(Stored items):
————————

(** * StockChain: the ledger engine of [server/blockchain.py] and the
      handlers of [server/server.py] that drive it.

    The engine is a Python class whose state is a chain of blocks, a pool of
    pending transactions and a directory of JSON files.  Blocks and
    transactions are Python dictionaries; they are embedded as JSON values
    with dictionaries kept as association lists in insertion order.  Methods
    become functions in a state-and-exception monad: a Python exception
    leaves whatever was written before it was raised. *)

From Stdlib Require Import ZArith List String Ascii Bool Lia.
From Stdlib Require Import DecimalString DecimalPos DecimalZ Permutation Sorted.
Import ListNotations.
Set Warnings "-register-all".
Local Open Scope string_scope.
Local Open Scope list_scope.
Local Open Scope Z_scope.

(** ** hashlib.sha256

    The digest the engine takes from [hashlib] is SHA-256 (FIPS 180-4),
    on 32-bit words kept as [Z] with the wrap-around written out. *)

Module SHA256.

Definition mask32 : Z := 0xffffffff.
Definition add32 (x y : Z) : Z := Z.land (x + y) mask32.
Definition rotr (n x : Z) : Z :=
  Z.lor (Z.shiftr x n) (Z.land (Z.shiftl x (32 - n)) mask32).
Definition not32 (x : Z) : Z := Z.lxor x mask32.

Definition Ch (x y z : Z) : Z := Z.lxor (Z.land x y) (Z.land (not32 x) z).
Definition Maj (x y z : Z) : Z :=
  Z.lxor (Z.lxor (Z.land x y) (Z.land x z)) (Z.land y z).
Definition bsig0 (x : Z) : Z := Z.lxor (Z.lxor (rotr 2 x) (rotr 13 x)) (rotr 22 x).
Definition bsig1 (x : Z) : Z := Z.lxor (Z.lxor (rotr 6 x) (rotr 11 x)) (rotr 25 x).
Definition ssig0 (x : Z) : Z := Z.lxor (Z.lxor (rotr 7 x) (rotr 18 x)) (Z.shiftr x 3).
Definition ssig1 (x : Z) : Z := Z.lxor (Z.lxor (rotr 17 x) (rotr 19 x)) (Z.shiftr x 10).

(** The first 64 primes. *)
Definition primes : list Z :=
  [ 2; 3; 5; 7; 11; 13; 17; 19; 23; 29; 31; 37; 41; 43; 47; 53; 59; 61; 67;
    71; 73; 79; 83; 89; 97; 101; 103; 107; 109; 113; 127; 131; 137; 139;
    149; 151; 157; 163; 167; 173; 179; 181; 191; 193; 197; 199; 211; 223;
    227; 229; 233; 239; 241; 251; 257; 263; 269; 271; 277; 281; 283; 293;
    307; 311 ].

(** The integer cube root of [x], found bit by bit below bit [n]. *)
Fixpoint cube_root (n : nat) (x r : Z) : Z :=
  match n with
  | O => r
  | S n' =>
      let c := Z.lor r (Z.shiftl 1 (Z.of_nat n')) in
      if c * c * c <=? x then cube_root n' x c else cube_root n' x r
  end.

(** Round constants: the first 32 bits of the fractional part of the cube
    root of each prime. *)
Definition K : list Z :=
  Eval vm_compute in
    map (fun p => Z.land (cube_root 40 (Z.shiftl p 96) 0) mask32) primes.

(** Initial state: the same of the square roots of the first 8 primes. *)
Definition H0 : list Z :=
  Eval vm_compute in
    map (fun p => Z.land (Z.sqrt (Z.shiftl p 64)) mask32) (firstn 8 primes).

(** Padding: one bit, zeros up to 56 modulo 64, the bit length on 8 bytes. *)
Definition be_bytes (n : nat) (x : Z) : list Z :=
  map (fun i => Z.land (Z.shiftr x (8 * Z.of_nat i)) 0xff) (rev (seq 0 n)).

Definition pad (msg : list Z) : list Z :=
  let len := Z.of_nat (List.length msg) in
  let zeros := Z.to_nat ((55 - len) mod 64) in
  msg ++ [0x80] ++ repeat 0 zeros ++ be_bytes 8 (8 * len).

Fixpoint be_words (bs : list Z) : list Z :=
  match bs with
  | b3 :: b2 :: b1 :: b0 :: rest =>
      (Z.shiftl b3 24 + Z.shiftl b2 16 + Z.shiftl b1 8 + b0) :: be_words rest
  | _ => []
  end.

Fixpoint chunks (n : nat) (ws : list Z) : list (list Z) :=
  match n with
  | O => []
  | S n' => match ws with
            | [] => []
            | _ => firstn 16 ws :: chunks n' (skipn 16 ws)
            end
  end.

(** Message schedule; [recent] holds the words so far, newest first. *)
Fixpoint schedule (n : nat) (recent : list Z) : list Z :=
  match n with
  | O => rev recent
  | S n' =>
      let w := add32 (add32 (ssig1 (nth 1 recent 0)) (nth 6 recent 0))
                     (add32 (ssig0 (nth 14 recent 0)) (nth 15 recent 0)) in
      schedule n' (w :: recent)
  end.

Record regs := Regs { ra : Z; rb : Z; rc : Z; rd : Z; re : Z; rf : Z; rg : Z; rh : Z }.

Definition round (r : regs) (kw : Z * Z) : regs :=
  let (k, w) := kw in
  let t1 := add32 (add32 (add32 (rh r) (bsig1 (re r))) (add32 (Ch (re r) (rf r) (rg r)) k)) w in
  let t2 := add32 (bsig0 (ra r)) (Maj (ra r) (rb r) (rc r)) in
  Regs (add32 t1 t2) (ra r) (rb r) (rc r) (add32 (rd r) t1) (re r) (rf r) (rg r).

Definition of_list (h : list Z) : regs :=
  Regs (nth 0 h 0) (nth 1 h 0) (nth 2 h 0) (nth 3 h 0)
       (nth 4 h 0) (nth 5 h 0) (nth 6 h 0) (nth 7 h 0).

Definition to_list (r : regs) : list Z :=
  [ra r; rb r; rc r; rd r; re r; rf r; rg r; rh r].

Definition compress (h : list Z) (block : list Z) : list Z :=
  let w := schedule 48 (rev block) in
  let r := fold_left round (combine K w) (of_list h) in
  map (fun p => add32 (fst p) (snd p)) (combine h (to_list r)).

Definition digest (msg : list Z) : list Z :=
  let ws := be_words (pad msg) in
  fold_left compress (chunks (List.length ws) ws) H0.

Definition hex_digit (d : Z) : ascii :=
  if d <? 10 then ascii_of_N (Z.to_N (48 + d)) else ascii_of_N (Z.to_N (87 + d)).

Definition hex_byte (b : Z) : string :=
  String (hex_digit (Z.shiftr b 4)) (String (hex_digit (Z.land b 15)) EmptyString).

(** [s.encode()]: UTF-8, a character of a [string] being a code point
    below 256. *)
Definition utf8 (c : ascii) : list Z :=
  let n := Z.of_N (N_of_ascii c) in
  if n <? 128 then [n] else [Z.lor 0xc0 (Z.shiftr n 6); Z.lor 0x80 (Z.land n 63)].

Definition encode (s : string) : list Z :=
  flat_map utf8 (list_ascii_of_string s).

(** [hashlib.sha256(s.encode()).hexdigest()] *)
Definition hexdigest (s : string) : string :=
  String.concat EmptyString
    (map hex_byte (flat_map (be_bytes 4) (digest (encode s)))).

End SHA256.


(** ** Python values

    The values the engine handles are those of JSON documents: blocks and
    transactions are dictionaries with string keys, read from and written
    to JSON files.  A [string] is a sequence of code points below 256.
    Floating-point numbers do not occur. *)

Inductive value : Type :=
| JNull
| JBool (b : bool)
| JInt (n : Z)
| JStr (s : string)
| JList (l : list value)
| JDict (d : list (string * value)).

(** A dictionary in insertion order, as [dict] keeps it. *)
Definition dict : Type := list (string * value).

Section Assoc.
Context {A : Type}.

(** [k in d] *)
Definition assoc_mem (k : string) (d : list (string * A)) : bool :=
  existsb (fun kv => String.eqb k (fst kv)) d.

(** [d.get(k)] *)
Fixpoint assoc_get (k : string) (d : list (string * A)) : option A :=
  match d with
  | [] => None
  | (k', v) :: d' => if String.eqb k k' then Some v else assoc_get k d'
  end.

(** [d[k] = v]: an existing key keeps its place, a new one goes last. *)
Fixpoint assoc_set (k : string) (v : A) (d : list (string * A)) : list (string * A) :=
  match d with
  | [] => [(k, v)]
  | (k', v') :: d' =>
      if String.eqb k k' then (k', v) :: d' else (k', v') :: assoc_set k v d'
  end.

(** [d.pop(k, None)], the popped value dropped. *)
Definition assoc_pop (k : string) (d : list (string * A)) : list (string * A) :=
  filter (fun kv => negb (String.eqb k (fst kv))) d.

(** [sorted] on string keys: Python orders strings by code point. *)
Fixpoint insert_sorted (kv : string * A) (l : list (string * A)) : list (string * A) :=
  match l with
  | [] => [kv]
  | kv' :: l' =>
      if String.leb (fst kv) (fst kv') then kv :: l else kv' :: insert_sorted kv l'
  end.

Definition sort_items (l : list (string * A)) : list (string * A) :=
  fold_right insert_sorted [] l.
End Assoc.

(** [==] on values: [True == 1], lists are compared element by element,
    dictionaries whatever the order of their keys. *)
Fixpoint py_eq (a b : value) {struct a} : bool :=
  match a, b with
  | JNull, JNull => true
  | JBool x, JBool y => Bool.eqb x y
  | JBool x, JInt n => Z.b2z x =? n
  | JInt n, JBool x => n =? Z.b2z x
  | JInt m, JInt n => m =? n
  | JStr s, JStr t => String.eqb s t
  | JList l, JList m =>
      (fix all2 (l m : list value) {struct l} : bool :=
         match l, m with
         | [], [] => true
         | x :: l', y :: m' => py_eq x y && all2 l' m'
         | _, _ => false
         end) l m
  | JDict d, JDict e =>
      Nat.eqb (List.length d) (List.length e)
      && (fix sub (d : dict) {struct d} : bool :=
            match d with
            | [] => true
            | (k, v) :: d' =>
                match assoc_get k e with
                | Some w => py_eq v w
                | None => false
                end && sub d'
            end) d
  | _, _ => false
  end.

————————

(WHAT TO WORK ON): From the records above, extract exactly and only the lines that begin at the line with "From Stdlib Require Import DecimalString" and stop after the line with "Definition not32 (x".

(TASK RESPONSE):
From Stdlib Require Import DecimalString DecimalPos DecimalZ Permutation Sorted.
Import ListNotations.
Set Warnings "-register-all".
Local Open Scope string_scope.
Local Open Scope list_scope.
Local Open Scope Z_scope.

(** ** hashlib.sha256

    The digest the engine takes from [hashlib] is SHA-256 (FIPS 180-4),
    on 32-bit words kept as [Z] with the wrap-around written out. *)

Module SHA256.

Definition mask32 : Z := 0xffffffff.
Definition add32 (x y : Z) : Z := Z.land (x + y) mask32.
Definition rotr (n x : Z) : Z :=
  Z.lor (Z.shiftr x n) (Z.land (Z.shiftl x (32 - n)) mask32).
Definition not32 (x : Z) : Z := Z.lxor x mask32.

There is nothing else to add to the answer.